Lemma X26_witness :
  let w := exec (run RefJSON.parse RefJSON.stringify show_rows
                   (session_logged_in ++ [CallGetRequestCount 100])) node in
  let reply (count : jsval) :=
    JObj [("type", JStr "msg");
          ("msg", JObj [("count", count); ("reply", JStr "challengecoder1100")])] in
  let reaction := then_catch (cmdGetRequestCount_then toString) cmdGetRequestCount_catch in
  let odd := JObj [("toString", JNum 1)] in
  settlement 3 (output w) = None /\
  (exists s,
     settlement 3 (output (exec (_handleServerMsg_step RefJSON.stringify show_rows
                                   (reply (JNum 23))) w)) = Some s /\
     reaction s = [UI (ConsoleLog "Message Count: 23"); UI RlPrompt]) /\
  (exists s,
     settlement 3 (output (exec (_handleServerMsg_step RefJSON.stringify show_rows
                                   (reply odd)) w)) = Some s /\
     reaction s
     = [UI (ConsoleLog ("Error Processing Command " ++ dq ++ "count" ++ dq));
        UI (ConsoleLogValue (TypeError "Cannot convert object to primitive value"));
        UI RlPrompt]).
Proof.
  intros w reply reaction odd.
  assert (Hnew : settlement 3 (output w) = None) by (vm_compute; reflexivity).
  split; [exact Hnew|]. split.
  - eexists.
    exact (X26_count_reply_is_printed RefJSON.stringify toString show_rows w
             [("count", JNum 23); ("reply", JStr "challengecoder1100")]
             "challengecoder1100" 3%nat 100 [mkEntry "" "welcome" (CbLogin 0) 0] []
             eq_refl eq_refl eq_refl eq_refl eq_refl eq_refl Hnew).
  - eexists.
    exact (X26_count_reply_is_printed RefJSON.stringify toString show_rows w
             [("count", odd); ("reply", JStr "challengecoder1100")]
             "challengecoder1100" 3%nat 100 [mkEntry "" "welcome" (CbLogin 0) 0] []
             eq_refl eq_refl eq_refl eq_refl eq_refl eq_refl Hnew).
Defined.

Lemma X27_witness :
  let w := exec (run RefJSON.parse RefJSON.stringify show_rows
                   [CallLogin 0; SocketData 10 welcome_text;
                    SocketData 6000 heartbeat_text; CallGetRequestCount 6100]) node in
  let e := mkEntry "challengecoder16100" "count" (CbCount 4) 6100 in
  _pendingReq w = [e] /\
  settlement 4 (output (exec (_chkPendingReq RefJSON.stringify 12000) w))
  = Some (SettledReject (timeout_error e)).
Proof.
  intros w e.
  assert (Ht : _pendingReq w = [e]) by (vm_compute; reflexivity).
  assert (Hnew : settlement 4 (output w) = None) by (vm_compute; reflexivity).
  split; [exact Ht|].
  exact (proj1 (X27_timed_out_count_is_reported RefJSON.stringify toString 12000 w e
                  [] 4%nat Ht eq_refl ltac:(cbn; lia) Hnew)).
Defined.

Lemma X28_witness :
  let le30 := fun v => match v with JNum n => n <=? 30 | _ => false end in
  let fs := [("time", JNum 1700000000000); ("random", JNum 17);
             ("reply", JStr "challengecoder1100")] in
  let v := JObj [("time", JNum 1700000000000); ("number", JNum 17)] in
  settlement 0 (output (exec (call RefJSON.stringify (CbTime 0) (JObj fs)) node))
  = Some (SettledResolve v) /\
  then_catch (cmdGetTime_then toString le30) cmdGetTime_catch (SettledResolve v)
  = [UI (ConsoleLog "Server time: 1700000000000, number: 17 is not greater than 30");
     UI RlPrompt].
Proof.
  intros le30 fs v.
  pose proof (X28_time_reply_is_printed RefJSON.stringify toString le30 fs 0%nat node
                (fun n => eq_refl) eq_refl eq_refl eq_refl) as H.
  cbv zeta in H. destruct H as (H1 & H2 & _).
  split; [exact H1 | exact (H2 17 eq_refl)].
Defined.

============

Only lines with the word "SettledResolve" count here; copy every one from the records.

→ **RESULT FOR THIS EXERCISE**:
  = Some (SettledResolve v) /\
  then_catch (cmdGetTime_then toString le30) cmdGetTime_catch (SettledResolve v)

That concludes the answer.